Newspaper review: Focus on Syria arms plan
The Independent says David Cameron is facing a cabinet split over plans for Britain to take a leading role in supplying arms to Syrian rebels.
The paper understands that at least five cabinet ministers have raised "serious reservations" - Nick Clegg, Chris Grayling, Justine Greening, Baroness Warsi and Ken Clarke.
They are right, the prime minister is wrong, it says. Arming the rebels is a simplistic fantasy which is distracting attention from the only sensible course - peace talks.
The Times says Labour is contemplating holding a Commons vote on arming the rebels, amid concerns that the move could unleash further instability in Syria.
After rubbishing the coalition's benefits cuts for the past three years, says the Sun, reality is finally dawning on Ed Miliband.
It describes his decision to cap welfare spending as a staggering U-turn, but a step in the right direction.

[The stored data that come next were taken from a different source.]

(** Refused settings: the error comes back, but they count as delivered. *)
Lemma settings_refused (p : nat) (e h : option Hdl) (ctx : Ctx) (w : W) r node c ports conf check data err :
  validates c ports conf check -> settings_of node conf data -> ready p w r node c ->
  (forall n, is_ok (new_uuid n) = true) ->
  match rn_portMsg r !! SettingsPort with None => True | Some prev => cmp_equal data prev = Ok false end ->
  result_err (check data) = Some err ->
  exists w' r', MsgHandler p e h ctx (settings_msg node) w = Val (Err err) w' /\
    w_runners w' !! p = Some r' /\ rn_node r' = node /\ rn_component r' = c /\
    rn_portMsg r' !! SettingsPort = Some data /\ same_registry w w'.
Proof.
  intros V Sof Hrd Hu Hmsg Herr.
  destruct (settings_delivery p e h ctx w r node c ports conf check data V Sof Hrd)
    as (w1 & ctx' & R1 & _ & G1 & _ & ->). destruct Hrd as (_ & Hn & _ & Hc).
  set (r1 := set_nodePorts (cache_ports ports) r) in *.
  set (w2 := upd_runner p (set_settings SettingsPort data None) w1).
  assert (Hskip : settings_skip p SettingsPort data w1 = Val false w2).
  { unfold settings_skip. rewrite String.eqb_refl. cbn [negb].
    rewrite (bind_runner_eq p _ w1 _ R1), bind_get_eq. cbn [rn_portMsg set_nodePorts r1].
    rewrite (s_plain _ _ _ Sof). destruct (rn_portMsg r !! SettingsPort); [rewrite Hmsg|]; done. }
  assert (R2 : w_runners w2 !! p = Some (set_settings SettingsPort data None r1)) by by apply lookup_upd_runner.
  unfold finally at 1. rewrite (bind_val_eq _ _ _ _ _ Hskip). cbv beta iota. unfold execute.
  specialize (Hu (w_uuids w2)). destruct (new_uuid (w_uuids w2)) as [u|] eqn:Eu; [|done].
  set (w3 := set_uuids (Datatypes.S (w_uuids w2)) w2).
  rewrite (bind_val_eq _ _ w2 (Ok u) w3) by (unfold newUUID; by rewrite Eu).
  rewrite bind_modify_eq. cbn [fold_left].
  assert (R3 : w_runners w3 !! p = Some (set_settings SettingsPort data None r1)) by exact R2.
  rewrite (bind_runner_eq p _ w3 _ R3). destruct (s_declared _ _ _ Sof) as [[safe b] Hd].
  rewrite (bind_val_eq _ _ w3 safe w3) by (unfold declared_or_panic; by rewrite Hd).
  rewrite bind_modify_eq, bind_get_eq. set (w4 := addSpanPortData _ w3).
  set (ctx2 := if (_ : bool) then ctx' else _).
  assert (R4 : w_runners w4 !! p = Some (set_settings SettingsPort data None r1)) by exact R3.
  set (w5 := clearGauge p "" (add_event (EvCapability (rn_name r) SettingsPort data) w4)).
  rewrite (bind_val_eq _ _ w4 (Err err : result goerror (any goval)) w5).
  2: { unfold wrap_panic. rewrite bind_modify_eq. unfold finally.
       change (setGauge p (w_now w4) (m_EdgeID (settings_msg node)) w4) with w4.
       rewrite (call_settings p e h ctx2 w4 _ check err data R4); [done| |done].
       cbn [rn_component set_settings set_nodePorts r1]. rewrite Hc. apply V. }
  assert (R5 : w_runners w5 !! p =
    Some (set_activeEdges (delete "" (rn_activeEdges r)) (set_settings SettingsPort data None r1))).
  { unfold w5, clearGauge. exact (lookup_upd_runner p _ (add_event _ w4) _ R4). }
  destruct (writeStepRecord_val p ctx2 (Some err) (w_now w4) w5 _ R5) as (w6 & E6 & R6 & C6 & I6).
  rewrite (bind_val_eq _ _ _ _ _ E6), bind_modify_eq. unfold ret.
  eexists _, _. split; [reflexivity|].
  assert (Hf : forall w', w_runners (cancel (w_nextCancel w) (addSpanError err w')) = w_runners w' /\
    same_registry w' (cancel (w_nextCancel w) (addSpanError err w'))).
  { intros w'. unfold addSpanError, cancel. destruct (is_canceled err); simpl;
      destruct (w_cancelled w' !! w_nextCancel w); done. }
  destruct (Hf w6) as (Rf & Cf & If). rewrite Rf, R6, R5. split; [reflexivity|].
  split; [exact Hn|]. split; [exact Hc|]. split; [cbn; by rewrite lookup_insert_eq|].
  destruct G1 as [G1 G2]. split; [rewrite Cf, C6; exact G1|rewrite If, I6; exact G2].
Qed.

  Variable has_factory : bool.
  Variable emitter : option Hdl.
  Variable msgHandler : Hdl.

Steve Richards, writing in the Independent, sees echoes of Labour's strategy before the election in 1997.
Both Ed Miliband and Ed Balls helped shape policy en route to Labour's victory, he says.
The principle is the same now as then and so is the politics - the need to show that Labour will be tough on welfare spending.
The Times says Policing Minister Damian Green has urged men from some ethnic minorities to change the way they view sex with under-age girls.
It says Mr Green has made clear that cultural traditions are no defence in cases where children are groomed, exploited and abused.
He made the comments after the first meeting of a task force set up to address growing concerns about the issue.
The Daily Telegraph reports that Labour has helped its biggest financial backer to avoid tax worth up to £1.5m.
John Mills tells the paper it was "tax efficient" to give the party shares in his shopping channel company JML rather than cash.
Mr Mills, a former councillor in north London, says the idea emerged during a meeting with Labour Party officials.
The paper says the news will embarrass Ed Miliband who only last month, it says, criticised Google for going to "extraordinary lengths to avoid paying its taxes".
Labour has said it has done nothing wrong - the Tories have accused them of "hypocrisy".
"Brussels bid to strip London of Libor role" is the headline in the Financial Times.
It says the European Commission wants to move direct supervision of the inter-bank lending rate from London to the European Securities and Markets Authority, based in Paris.
The FT says the proposal - due to be published this summer - is likely to anger George Osborne, who has already tried to reform the system, which was subject to a fixing scandal.
Meanwhile. the Sun reports that a newly discovered dinosaur has been named Kev - after the man who found it on a beach in Dorset.
Bone fragments from the the 60-foot sea monster - full name Pliosaurus Kevani - were collected by retired cafe owner Kevan Sheehan.
Finally, the Daily Telegraph has some disheartening news about the typical British lunchbox.
Despite the explosion of interest in cookery programmes and international cuisine, research shows that millions of us eat exactly the same thing every day.
The most popular meal is a ham sandwich, closely followed by cheese.
One in eight people have the same packed lunch from Monday to Friday - and 70% of these people have been eating the same thing for as long as they can remember.
The Telegraph thinks it may not be such a bad thing because people "perhaps simply know what they like and like what they know".